I’m pleased to announce that our paper on the CAL model has been accepted for publication, at Psychological Review (lead author: René Schlegelmilch). You can read the preprint here.
CAL is a new formal theory of category learning, which assumes both rule and exemplar-like processes. In this regard, it has some similarities to previous accounts, such as RULEX, ATRIUM, and COVIS. The main thing that is new about CAL is its explanation of how rules are learned from scratch based on three central assumptions:
-
Category rules emerge from two processes of stimulus generalization (similarity) and its inverse (contrast), operating on independent dimensions.
-
Two attention mechanisms guide learning by focussing on rules, or on the contexts in which they produce errors.
-
Knowing about these contexts inhibits executing the rule, without correcting it, and consequently leads to applying partial rules in different situations.

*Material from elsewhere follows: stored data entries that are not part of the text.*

(* ===== verification/Engine.v ===== *)
(** The storage engine: dbkernel/{engine,engine_public,common}.go.

    [Engine] is the state of one namespace: the log, the active and the sealed
    memory tables, the store, the counters and the queue of checkpoints.  The
    writes take the clock readings they use as arguments; the background
    goroutines' work is [handleFlush] and [fSyncStore], and the signals that
    start it are counters of the channels.  Metrics and log lines have no effect
    on the state and are left out; log.Fatal ends the process and is [Panic]. *)

From stdpp Require Import prelude list numbers gmap.
From Stdlib Require Import ZArith Lia.
From S2P Require Import Prelude Bytes Segment KeyCodec KVStore KVSpec KVQueue BTree LogCodec WalIO MemTable Notify.

Inductive engine_error :=
| ErrEngineReadOnly
| ErrInCloseProcess
| ErrUnsupportedTxnType
| ErrKeyChangedForChunkedType
| ErrEmptyColumns
| ErrTxnAlreadyCommitted
| ErrInvalidLSN
| ErrInvalidOffset
| ErrRecordsMismatch
| ErrArenaTooSmall
| ErrMkdir
| ErrLock
| ErrDatabaseDirInUse
| ErrUnsupportedEngine
| ERandom
| EWal (e : error)
| EMem (e : mt_error)
| EStore (e : kv_error)
| ETxn (e : txn_error).

Definition metaNoOp : Z := LogOperationTypeNoOperation.
Definition metaDelete : Z := LogOperationTypeDelete.
Definition metaDeleteRowByKey : Z := LogOperationTypeDeleteRowByKey.

Definition minArenaSize : Z := 1024 * 200.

Among the category-learning phenomena explained by CAL are:
-
the Six Problems (Shepard et al., 1961), the effect of rule instructions thereon (Kurtz et al., 2013), and the observation that attention (as measured by eye gaze) shifts only after errors cease.
-
A2 vs. A1 training advantage on the 5-4 task (Medin & Schaffer, 1978)
-
the non-linearly-separable advantage (Medin & Schwanenflugel, 1981), and individual differences therein (Levering et al., 2019).
-
extrapolation of incomplete XOR (Conaway and Kurtz, 2017). Here’s an animated graphic showing CAL operating on this task.
-
peak shift, and individual differences therein (Lee et al., 2018).